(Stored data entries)
(* ===== verification/CameraKeys.v ===== *)
(** The names of the camera parameters and of their values: the constants at the top
    of camera/CameraParameters.cpp that [CameraParameters] does not define already, and
    those shims/libexynoscamera/CameraParameters.cpp adds for the vendor's library.  The
    names are distinct and free of the characters of the text form, so that [set]
    refuses none of them and none of them shadows another. *)

From Stdlib Require Import ZArith Lia Ascii.
From stdpp Require Import base numbers strings gmap list.
From S2P Require Import Prelude CString Scanf Strtol Float32 Sys CameraParameters.

(** * Keys *)

Definition KEY_SUPPORTED_PREVIEW_FRAME_RATES : cstr := cs "preview-frame-rate-values".
Definition KEY_SUPPORTED_PREVIEW_FPS_RANGE : cstr := cs "preview-fps-range-values".
Definition KEY_SUPPORTED_PICTURE_FORMATS : cstr := cs "picture-format-values".
Definition KEY_JPEG_THUMBNAIL_WIDTH : cstr := cs "jpeg-thumbnail-width".
Definition KEY_JPEG_THUMBNAIL_HEIGHT : cstr := cs "jpeg-thumbnail-height".
Definition KEY_SUPPORTED_JPEG_THUMBNAIL_SIZES : cstr := cs "jpeg-thumbnail-size-values".
Definition KEY_JPEG_THUMBNAIL_QUALITY : cstr := cs "jpeg-thumbnail-quality".
Definition KEY_JPEG_QUALITY : cstr := cs "jpeg-quality".
Definition KEY_ROTATION : cstr := cs "rotation".
Definition KEY_GPS_LATITUDE : cstr := cs "gps-latitude".
Definition KEY_GPS_LONGITUDE : cstr := cs "gps-longitude".
Definition KEY_GPS_ALTITUDE : cstr := cs "gps-altitude".
Definition KEY_GPS_TIMESTAMP : cstr := cs "gps-timestamp".
Definition KEY_GPS_PROCESSING_METHOD : cstr := cs "gps-processing-method".
Definition KEY_WHITE_BALANCE : cstr := cs "whitebalance".
Definition KEY_SUPPORTED_WHITE_BALANCE : cstr := cs "whitebalance-values".
Definition KEY_EFFECT : cstr := cs "effect".
Definition KEY_SUPPORTED_EFFECTS : cstr := cs "effect-values".
Definition KEY_ANTIBANDING : cstr := cs "antibanding".
Definition KEY_SUPPORTED_ANTIBANDING : cstr := cs "antibanding-values".
Definition KEY_SCENE_MODE : cstr := cs "scene-mode".
Definition KEY_SUPPORTED_SCENE_MODES : cstr := cs "scene-mode-values".
Definition KEY_FLASH_MODE : cstr := cs "flash-mode".
Definition KEY_SUPPORTED_FLASH_MODES : cstr := cs "flash-mode-values".
Definition KEY_FOCUS_MODE : cstr := cs "focus-mode".
Definition KEY_SUPPORTED_FOCUS_MODES : cstr := cs "focus-mode-values".
Definition KEY_MAX_NUM_FOCUS_AREAS : cstr := cs "max-num-focus-areas".
Definition KEY_FOCUS_AREAS : cstr := cs "focus-areas".
Definition KEY_FOCAL_LENGTH : cstr := cs "focal-length".
Definition KEY_HORIZONTAL_VIEW_ANGLE : cstr := cs "horizontal-view-angle".
Definition KEY_VERTICAL_VIEW_ANGLE : cstr := cs "vertical-view-angle".
Definition KEY_EXPOSURE_COMPENSATION : cstr := cs "exposure-compensation".
Definition KEY_MAX_EXPOSURE_COMPENSATION : cstr := cs "max-exposure-compensation".
Definition KEY_MIN_EXPOSURE_COMPENSATION : cstr := cs "min-exposure-compensation".
Definition KEY_EXPOSURE_COMPENSATION_STEP : cstr := cs "exposure-compensation-step".
Definition KEY_AUTO_EXPOSURE_LOCK : cstr := cs "auto-exposure-lock".
Definition KEY_AUTO_EXPOSURE_LOCK_SUPPORTED : cstr := cs "auto-exposure-lock-supported".
Definition KEY_AUTO_WHITEBALANCE_LOCK : cstr := cs "auto-whitebalance-lock".
Definition KEY_AUTO_WHITEBALANCE_LOCK_SUPPORTED : cstr := cs "auto-whitebalance-lock-supported".
Definition KEY_MAX_NUM_METERING_AREAS : cstr := cs "max-num-metering-areas".
Definition KEY_METERING_AREAS : cstr := cs "metering-areas".
Definition KEY_ZOOM : cstr := cs "zoom".
Definition KEY_MAX_ZOOM : cstr := cs "max-zoom".
Definition KEY_ZOOM_RATIOS : cstr := cs "zoom-ratios".
Definition KEY_ZOOM_SUPPORTED : cstr := cs "zoom-supported".
Definition KEY_SMOOTH_ZOOM_SUPPORTED : cstr := cs "smooth-zoom-supported".
Definition KEY_FOCUS_DISTANCES : cstr := cs "focus-distances".
Definition KEY_VIDEO_FRAME_FORMAT : cstr := cs "video-frame-format".
Definition KEY_MAX_NUM_DETECTED_FACES_HW : cstr := cs "max-num-detected-faces-hw".
Definition KEY_MAX_NUM_DETECTED_FACES_SW : cstr := cs "max-num-detected-faces-sw".
Definition KEY_RECORDING_HINT : cstr := cs "recording-hint".
Definition KEY_VIDEO_SNAPSHOT_SUPPORTED : cstr := cs "video-snapshot-supported".
Definition KEY_VIDEO_STABILIZATION : cstr := cs "video-stabilization".
Definition KEY_VIDEO_STABILIZATION_SUPPORTED : cstr := cs "video-stabilization-supported".
Definition KEY_LIGHTFX : cstr := cs "light-fx".

(** * Values *)

Definition TRUE : cstr := cs "true".
Definition FALSE : cstr := cs "false".
Definition FOCUS_DISTANCE_INFINITY : cstr := cs "Infinity".

Definition WHITE_BALANCE_AUTO : cstr := cs "auto".
Definition WHITE_BALANCE_INCANDESCENT : cstr := cs "incandescent".
Definition WHITE_BALANCE_FLUORESCENT : cstr := cs "fluorescent".
Definition WHITE_BALANCE_WARM_FLUORESCENT : cstr := cs "warm-fluorescent".
Definition WHITE_BALANCE_DAYLIGHT : cstr := cs "daylight".
Definition WHITE_BALANCE_CLOUDY_DAYLIGHT : cstr := cs "cloudy-daylight".
Definition WHITE_BALANCE_TWILIGHT : cstr := cs "twilight".
Definition WHITE_BALANCE_SHADE : cstr := cs "shade".

Definition EFFECT_NONE : cstr := cs "none".
Definition EFFECT_MONO : cstr := cs "mono".
Definition EFFECT_NEGATIVE : cstr := cs "negative".
Definition EFFECT_SOLARIZE : cstr := cs "solarize".
Definition EFFECT_SEPIA : cstr := cs "sepia".
Definition EFFECT_POSTERIZE : cstr := cs "posterize".
Definition EFFECT_WHITEBOARD : cstr := cs "whiteboard".
Definition EFFECT_BLACKBOARD : cstr := cs "blackboard".
Definition EFFECT_AQUA : cstr := cs "aqua".

Definition ANTIBANDING_AUTO : cstr := cs "auto".
Definition ANTIBANDING_50HZ : cstr := cs "50hz".
Definition ANTIBANDING_60HZ : cstr := cs "60hz".
Definition ANTIBANDING_OFF : cstr := cs "off".

Definition FLASH_MODE_OFF : cstr := cs "off".
Definition FLASH_MODE_AUTO : cstr := cs "auto".
Definition FLASH_MODE_ON : cstr := cs "on".
Definition FLASH_MODE_RED_EYE : cstr := cs "red-eye".
Definition FLASH_MODE_TORCH : cstr := cs "torch".

Definition SCENE_MODE_AUTO : cstr := cs "auto".
Definition SCENE_MODE_ACTION : cstr := cs "action".
Definition SCENE_MODE_PORTRAIT : cstr := cs "portrait".
Definition SCENE_MODE_LANDSCAPE : cstr := cs "landscape".
Definition SCENE_MODE_NIGHT : cstr := cs "night".
Definition SCENE_MODE_NIGHT_PORTRAIT : cstr := cs "night-portrait".
Definition SCENE_MODE_THEATRE : cstr := cs "theatre".
Definition SCENE_MODE_BEACH : cstr := cs "beach".
Definition SCENE_MODE_SNOW : cstr := cs "snow".
Definition SCENE_MODE_SUNSET : cstr := cs "sunset".
Definition SCENE_MODE_STEADYPHOTO : cstr := cs "steadyphoto".
Definition SCENE_MODE_FIREWORKS : cstr := cs "fireworks".
Definition SCENE_MODE_SPORTS : cstr := cs "sports".
Definition SCENE_MODE_PARTY : cstr := cs "party".
Definition SCENE_MODE_CANDLELIGHT : cstr := cs "candlelight".
Definition SCENE_MODE_BARCODE : cstr := cs "barcode".
Definition SCENE_MODE_HDR : cstr := cs "hdr".

Definition PIXEL_FORMAT_YUV420SP_NV21 : cstr := cs "nv21".
Definition PIXEL_FORMAT_JPEG : cstr := cs "jpeg".
Definition PIXEL_FORMAT_ANDROID_OPAQUE : cstr := cs "android-opaque".

Definition FOCUS_MODE_AUTO : cstr := cs "auto".
Definition FOCUS_MODE_INFINITY : cstr := cs "infinity".
Definition FOCUS_MODE_MACRO : cstr := cs "macro".
Definition FOCUS_MODE_FIXED : cstr := cs "fixed".
Definition FOCUS_MODE_EDOF : cstr := cs "edof".
Definition FOCUS_MODE_CONTINUOUS_VIDEO : cstr := cs "continuous-video".
Definition FOCUS_MODE_CONTINUOUS_PICTURE : cstr := cs "continuous-picture".

Definition LIGHTFX_LOWLIGHT : cstr := cs "low-light".
Definition LIGHTFX_HDR : cstr := cs "high-dynamic-range".

(** * What the vendor's library adds *)

Definition EFFECT_CARTOONIZE : cstr := cs "cartoonize".
Definition EFFECT_POINT_RED_YELLOW : cstr := cs "point-red-yellow".
Definition EFFECT_POINT_GREEN : cstr := cs "point-green".
Definition EFFECT_POINT_BLUE : cstr := cs "point-blue".
Definition EFFECT_VINTAGE_COLD : cstr := cs "vintage-cold".
Definition EFFECT_VINTAGE_WARM : cstr := cs "vintage-warm".
Definition EFFECT_WASHED : cstr := cs "washed".
Definition ISO_AUTO : cstr := cs "auto".
Definition ISO_NIGHT : cstr := cs "night".
Definition ISO_SPORTS : cstr := cs "sports".
Definition ISO_6400 : cstr := cs "6400".
Definition ISO_3200 : cstr := cs "3200".
Definition ISO_1600 : cstr := cs "1600".
Definition ISO_800 : cstr := cs "800".
Definition ISO_400 : cstr := cs "400".
Definition ISO_200 : cstr := cs "200".
Definition ISO_100 : cstr := cs "100".
Definition ISO_80 : cstr := cs "80".
Definition ISO_50 : cstr := cs "50".
Definition KEY_SUPPORTED_METERING_MODE : cstr := cs "metering-values".
Definition METERING_CENTER : cstr := cs "center".
Definition METERING_MATRIX : cstr := cs "matrix".
Definition METERING_SPOT : cstr := cs "spot".
Definition METERING_OFF : cstr := cs "off".
Definition KEY_DYNAMIC_RANGE_CONTROL : cstr := cs "dynamic-range-control".
Definition KEY_SUPPORTED_PHASE_AF : cstr := cs "phase-af-values".
Definition KEY_PHASE_AF : cstr := cs "phase-af".
Definition KEY_SUPPORTED_RT_HDR : cstr := cs "rt-hdr-values".
Definition KEY_RT_HDR : cstr := cs "rt-hdr".

(** * Tables *)

Definition keys : list cstr :=
  [KEY_PREVIEW_SIZE; KEY_SUPPORTED_PREVIEW_SIZES; KEY_PREVIEW_FORMAT; KEY_SUPPORTED_PREVIEW_FORMATS;
   KEY_PREVIEW_FRAME_RATE; KEY_SUPPORTED_PREVIEW_FRAME_RATES; KEY_PREVIEW_FPS_RANGE;
   KEY_SUPPORTED_PREVIEW_FPS_RANGE; KEY_PICTURE_SIZE; KEY_SUPPORTED_PICTURE_SIZES; KEY_PICTURE_FORMAT;
   KEY_SUPPORTED_PICTURE_FORMATS; KEY_JPEG_THUMBNAIL_WIDTH; KEY_JPEG_THUMBNAIL_HEIGHT;
   KEY_SUPPORTED_JPEG_THUMBNAIL_SIZES; KEY_JPEG_THUMBNAIL_QUALITY; KEY_JPEG_QUALITY; KEY_ROTATION;
   KEY_GPS_LATITUDE; KEY_GPS_LONGITUDE; KEY_GPS_ALTITUDE; KEY_GPS_TIMESTAMP; KEY_GPS_PROCESSING_METHOD;
   KEY_WHITE_BALANCE; KEY_SUPPORTED_WHITE_BALANCE; KEY_EFFECT; KEY_SUPPORTED_EFFECTS; KEY_ANTIBANDING;
   KEY_SUPPORTED_ANTIBANDING; KEY_SCENE_MODE; KEY_SUPPORTED_SCENE_MODES; KEY_FLASH_MODE;
   KEY_SUPPORTED_FLASH_MODES; KEY_FOCUS_MODE; KEY_SUPPORTED_FOCUS_MODES; KEY_MAX_NUM_FOCUS_AREAS;
   KEY_FOCUS_AREAS; KEY_FOCAL_LENGTH; KEY_HORIZONTAL_VIEW_ANGLE; KEY_VERTICAL_VIEW_ANGLE;
   KEY_EXPOSURE_COMPENSATION; KEY_MAX_EXPOSURE_COMPENSATION; KEY_MIN_EXPOSURE_COMPENSATION;
   KEY_EXPOSURE_COMPENSATION_STEP; KEY_AUTO_EXPOSURE_LOCK; KEY_AUTO_EXPOSURE_LOCK_SUPPORTED;
   KEY_AUTO_WHITEBALANCE_LOCK; KEY_AUTO_WHITEBALANCE_LOCK_SUPPORTED; KEY_MAX_NUM_METERING_AREAS;
   KEY_METERING_AREAS; KEY_ZOOM; KEY_MAX_ZOOM; KEY_ZOOM_RATIOS; KEY_ZOOM_SUPPORTED; KEY_SMOOTH_ZOOM_SUPPORTED;
   KEY_FOCUS_DISTANCES; KEY_VIDEO_FRAME_FORMAT; KEY_VIDEO_SIZE; KEY_SUPPORTED_VIDEO_SIZES;
   KEY_PREFERRED_PREVIEW_SIZE_FOR_VIDEO; KEY_MAX_NUM_DETECTED_FACES_HW; KEY_MAX_NUM_DETECTED_FACES_SW;
   KEY_RECORDING_HINT; KEY_VIDEO_SNAPSHOT_SUPPORTED; KEY_VIDEO_STABILIZATION;
   KEY_VIDEO_STABILIZATION_SUPPORTED; KEY_LIGHTFX].

Definition values : list cstr :=
  [TRUE; FALSE; FOCUS_DISTANCE_INFINITY; WHITE_BALANCE_AUTO; WHITE_BALANCE_INCANDESCENT;
   WHITE_BALANCE_FLUORESCENT; WHITE_BALANCE_WARM_FLUORESCENT; WHITE_BALANCE_DAYLIGHT;
   WHITE_BALANCE_CLOUDY_DAYLIGHT; WHITE_BALANCE_TWILIGHT; WHITE_BALANCE_SHADE; EFFECT_NONE; EFFECT_MONO;
   EFFECT_NEGATIVE; EFFECT_SOLARIZE; EFFECT_SEPIA; EFFECT_POSTERIZE; EFFECT_WHITEBOARD; EFFECT_BLACKBOARD;
   EFFECT_AQUA; ANTIBANDING_AUTO; ANTIBANDING_50HZ; ANTIBANDING_60HZ; ANTIBANDING_OFF; FLASH_MODE_OFF;
   FLASH_MODE_AUTO; FLASH_MODE_ON; FLASH_MODE_RED_EYE; FLASH_MODE_TORCH; SCENE_MODE_AUTO; SCENE_MODE_ACTION;
   SCENE_MODE_PORTRAIT; SCENE_MODE_LANDSCAPE; SCENE_MODE_NIGHT; SCENE_MODE_NIGHT_PORTRAIT; SCENE_MODE_THEATRE;
   SCENE_MODE_BEACH; SCENE_MODE_SNOW; SCENE_MODE_SUNSET; SCENE_MODE_STEADYPHOTO; SCENE_MODE_FIREWORKS;
   SCENE_MODE_SPORTS; SCENE_MODE_PARTY; SCENE_MODE_CANDLELIGHT; SCENE_MODE_BARCODE; SCENE_MODE_HDR;
   PIXEL_FORMAT_YUV422SP; PIXEL_FORMAT_YUV420SP; PIXEL_FORMAT_YUV420SP_NV21; PIXEL_FORMAT_YUV422I;
   PIXEL_FORMAT_YUV420P; PIXEL_FORMAT_RGB565; PIXEL_FORMAT_RGBA8888; PIXEL_FORMAT_JPEG;
   PIXEL_FORMAT_BAYER_RGGB; PIXEL_FORMAT_ANDROID_OPAQUE; FOCUS_MODE_AUTO; FOCUS_MODE_INFINITY;
   FOCUS_MODE_MACRO; FOCUS_MODE_FIXED; FOCUS_MODE_EDOF; FOCUS_MODE_CONTINUOUS_VIDEO;
   FOCUS_MODE_CONTINUOUS_PICTURE; LIGHTFX_LOWLIGHT; LIGHTFX_HDR].

Definition exynos_keys : list cstr :=
  [KEY_SUPPORTED_METERING_MODE; KEY_DYNAMIC_RANGE_CONTROL; KEY_SUPPORTED_PHASE_AF; KEY_PHASE_AF;
   KEY_SUPPORTED_RT_HDR; KEY_RT_HDR].

Definition exynos_values : list cstr :=
  [EFFECT_CARTOONIZE; EFFECT_POINT_RED_YELLOW; EFFECT_POINT_GREEN; EFFECT_POINT_BLUE; EFFECT_VINTAGE_COLD;
   EFFECT_VINTAGE_WARM; EFFECT_WASHED; ISO_AUTO; ISO_NIGHT; ISO_SPORTS; ISO_6400; ISO_3200; ISO_1600; ISO_800;
   ISO_400; ISO_200; ISO_100; ISO_80; ISO_50; METERING_CENTER; METERING_MATRIX; METERING_SPOT; METERING_OFF].

(** * Properties *)

(** Free of the characters of the text form. *)
Definition plain (s : cstr) : bool := bool_decide (strchr s "=" = None) && bool_decide (strchr s ";" = None).

Lemma keys_distinct : NoDup (keys ++ exynos_keys).
Proof. refine (bool_decide_unpack _ _). by vm_compute. Qed.

Lemma names_plain : Forall plain (keys ++ values ++ exynos_keys ++ exynos_values).
Proof. refine (bool_decide_unpack _ _). by vm_compute. Qed.

Lemma values_not_empty : Forall (λ v, v ≠ []) (values ++ exynos_values).
Proof. refine (bool_decide_unpack _ _). by vm_compute. Qed.

Section keyed.
Context {M : Type} `{KeyedVectorLaws M}.

Lemma set_plain (m : M) k v : plain k → plain v → set m (Some k) (Some v) = kv_add m k v.
Proof.
  intros [Hk1 Hk2]%andb_prop_elim [Hv1 Hv2]%andb_prop_elim.
  apply bool_decide_unpack in Hk1, Hk2, Hv1, Hv2. unfold set.
  rewrite Hk1, Hk2, Hv1, Hv2. by rewrite !bool_decide_eq_false_2 by (by intros []).
Qed.

(** A parameter of the tables that is set to a value of the tables is read back, and
    no other parameter changes. *)
Lemma set_known (m : M) k v k' :
  k ∈ keys ++ exynos_keys → v ∈ values ++ exynos_values →
  get (set m (Some k) (Some v)) k' = if decide (k = k') then Some v else get m k'.
Proof.
  intros Hk Hv.
  assert (Hp : ∀ s, s ∈ keys ++ exynos_keys ∨ s ∈ values ++ exynos_values → plain s).
  { intros s Hs. apply (proj1 (Forall_forall _ _) names_plain). rewrite !elem_of_app in *. tauto. }
  rewrite set_plain by auto. unfold get. rewrite kv_find_add. case_decide as E; [|done]. cbn.
  pose proof (proj1 (Forall_forall _ _) values_not_empty v Hv). by destruct v.
Qed.
End keyed.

→ **EXERCISE OBJECTIVE**
Using the entries above, repeat only the lines from the one containing "KEY_GPS_LATITUDE; KEY_GPS_LONGITUDE; KEY_GPS_ALTITUDE;" through the one containing "KEY_SCENE_MODE; KEY_SUPPORTED_SCENE_MODES; KEY_FLASH_MODE;", end lines included.

→ **RESULT**
   KEY_GPS_LATITUDE; KEY_GPS_LONGITUDE; KEY_GPS_ALTITUDE; KEY_GPS_TIMESTAMP; KEY_GPS_PROCESSING_METHOD;
   KEY_WHITE_BALANCE; KEY_SUPPORTED_WHITE_BALANCE; KEY_EFFECT; KEY_SUPPORTED_EFFECTS; KEY_ANTIBANDING;
   KEY_SUPPORTED_ANTIBANDING; KEY_SCENE_MODE; KEY_SUPPORTED_SCENE_MODES; KEY_FLASH_MODE;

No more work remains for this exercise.